Subset each vertex from which each edge originates by using head_of(). This function takes two arguments, the first being the graph object and the second the edges to examine. For all edges you can use E(g)

The example network you will use is of a severe measles outbreak that spread through the town of Hagelloch, Germany, in 1861, affecting 188 children. Each edge represents the transmission of measles from one individual to the next.

# Get the graph object
g2 <- graph_from_data_frame(measles, directed = TRUE)

# is the graph directed?
is.directed(g2)
## [1] TRUE
# Where does each edge originate from? But I don't understand the result ...
# table(head_of(g2, E(g2)))

plot(g2, 
     vertex.label.color = "black", 
     edge.color = 'gray77',
     vertex.size = 0,
     edge.arrow.size = 0.1,
     layout = layout_nicely(g2))

20.2.2 Relationships between edges

Check if there is an edge going in each direction between vertex 184 to vertex 178 using single brackets subsetting of the graph object.

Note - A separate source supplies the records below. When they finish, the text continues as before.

Definition spec_call (c : call) (queue : list item) : list item * option (session * sub) :=
  match c with
  | call_insert _ share f x s => (spec_insert share f x s queue, None)
  | call_erase share f s => (spec_erase share f s queue, None)
  | call_erase_session s => (spec_erase_session s queue, None)
  | call_get_target _ share f => let (r, queue) := spec_get_target share f queue in (queue, r)
  end.

Fixpoint run_calls (cs : list call) : action shared_target (list (option (session * sub))) :=
  match cs with
  | [] => mret []
  | c :: cs => r ← run_call c; rs ← run_calls cs; mret (r :: rs)
  end.

Fixpoint spec_calls (cs : list call) (queue : list item) : list item * list (option (session * sub)) :=
  match cs with
  | [] => (queue, [])
  | c :: cs => let (queue, r) := spec_call c queue in let (queue, rs) := spec_calls cs queue in (queue, r :: rs)
  end.

(** the clock goes on between the calls that read it *)
Fixpoint increasing (now : Z) (cs : list call) : Prop :=
  match cs with
  | [] => True
  | c :: cs =>
    match c with
    | call_insert n _ _ _ _ | call_get_target n _ _ => now <= n /\ increasing (n + 1) cs
    | _ => increasing now cs
    end
  end.

(** the first item with the key *)
Lemma key_split es k : (exists l1 e l2, es = l1 ++ e :: l2 /\ key_of e = k /\ forall x, x ∈ l1 -> key_of x <> k) \/ (forall x, x ∈ es -> key_of x <> k).
Proof.
  induction es as [|a es IH]; [right; by intros x ?%elem_of_nil|]. destruct (decide (key_of a = k)) as [Hk|Hk].
  - left. exists [], a, es. split; [done|]. split; [done | by intros x ?%elem_of_nil].
  - destruct IH as [(l1 & e & l2 & -> & He & Hl)|Hno].
    + left. exists (a :: l1), e, l2. split; [done|]. split; [done|]. by intros x [->|Hx]%elem_of_cons; [|apply Hl].
    + right. by intros x [->|Hx]%elem_of_cons; [|apply Hno].
Qed.

Lemma spec_insert_split share f v s l1 e l2 : key_of e = (session_client_id s, share) ->
  (forall y, y ∈ l1 -> key_of y <> (session_client_id s, share)) ->
  spec_insert share f v s (map item_of (l1 ++ e :: l2)) =
  map item_of (l1 ++ (match tf_subs e !! f with Some _ => e | None => set_tf_subs (<[f := v]> (tf_subs e)) e end) :: l2).
Proof.
  intros He. induction l1 as [|a l1 IH]; intros Hl; cbn [app map spec_insert].
  - change (item_key (item_of e)) with (key_of e). rewrite bool_decide_eq_true_2 by done. by destruct e as [? ? ? subs]; cbn; destruct (subs !! f).
  - change (item_key (item_of a)) with (key_of a). rewrite bool_decide_eq_false_2 by (apply Hl; by left). f_equal. apply IH. intros y Hy. apply Hl. by right.
Qed.

Lemma spec_insert_new share f v s es : (forall y, y ∈ es -> key_of y <> (session_client_id s, share)) ->
  spec_insert share f v s (map item_of es) = map item_of es ++ [mk_item share s {[f := v]}].
Proof.
  induction es as [|a es IH]; intros Hl; [done|]. cbn [map spec_insert]. change (item_key (item_of a)) with (key_of a).
  rewrite bool_decide_eq_false_2 by (apply Hl; by left). cbn [app]. f_equal. apply IH. intros y Hy. apply Hl. by right.
Qed.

Using the function incident() identify those edges that go in either direction from vertex 184 or only those going out from vertex 184. Choose mode from all, in and out.

# Is there an edge going from vertex 184 to vertex 178?
g2['184', '178']
## [1] 1

# Is there an edge going from vertex 178 to vertex 184?
g2['178', '184']
## [1] 0

# Show all edges going to or from vertex 184
incident(g2, '184', mode = c("all"))
## + 6/184 edges from 061a724 (vertex names):
## [1] 184->45  184->182 184->181 184->178 184->183 184->177

# Show all edges going out from vertex 184
incident(g2, '184', mode = c("out"))
## + 6/184 edges from 061a724 (vertex names):
## [1] 184->45  184->182 184->181 184->178 184->183 184->177

20.2.3 Relationships between vertices

  • neighbors(): A vertex is a neighbor of another one (in other words, the two vertices are adjacent), if they are incident to the same edge.
    • intersection(): to identify if there are any vertices that exist in both neighbors1 and neighbors1.

A path is simply the chain of connections between vertices. The number of intervening edges between two vertices represents the geodesic distance between vertices.

  • farthest_vertices(): Find the length of the longest path in the network(Sometimes it can be more than one).
  • get_diameter() : Identify the sequence of the path.
  • ego(): Find the vertices not farther than a given limit from another fixed vertex, these are called the neighborhood of the vertex.
# Identify neighbors of vertex 10 in specific mode
neighbors(g2, '10', mode = c('all'))
## + 5/187 vertices, named, from 061a724:
## [1] 45 27 48 71 95

neighbors(g2, '10', mode = c('in'))
## + 1/187 vertex, named, from 061a724:
## [1] 45

# Identify any vertices that receive an edge from vertex 42 and direct an edge to vertex 124
n1 <- neighbors(g2, '42', mode = c('out'))
n2 <- neighbors(g2, '124', mode = c('in'))
intersection(n1, n2)
## + 1/187 vertex, named, from 061a724:
## [1] 7


# distance between two vertices
farthest_vertices(g2)
## $vertices
## + 2/187 vertices, named, from 061a724:
## [1] 184 162
## 
## $distance
## [1] 5

get_diameter(g2)
## + 6/187 vertices, named, from 061a724:
## [1] 184 178 42  7   123 162

ego(g2, 2, '10', mode = c('out'))
## [[1]]
## + 5/187 vertices, named, from 061a724:
## [1] 10 27 48 71 95

20.2.4 Identifying key vertices

Measurement metrics: - in degree - out degree - Betweenness

Betweenness is an index of how frequently the vertex lies on shortest paths between any two vertices in the network. It can be thought of as how critical the vertex is to the flow of information through a network.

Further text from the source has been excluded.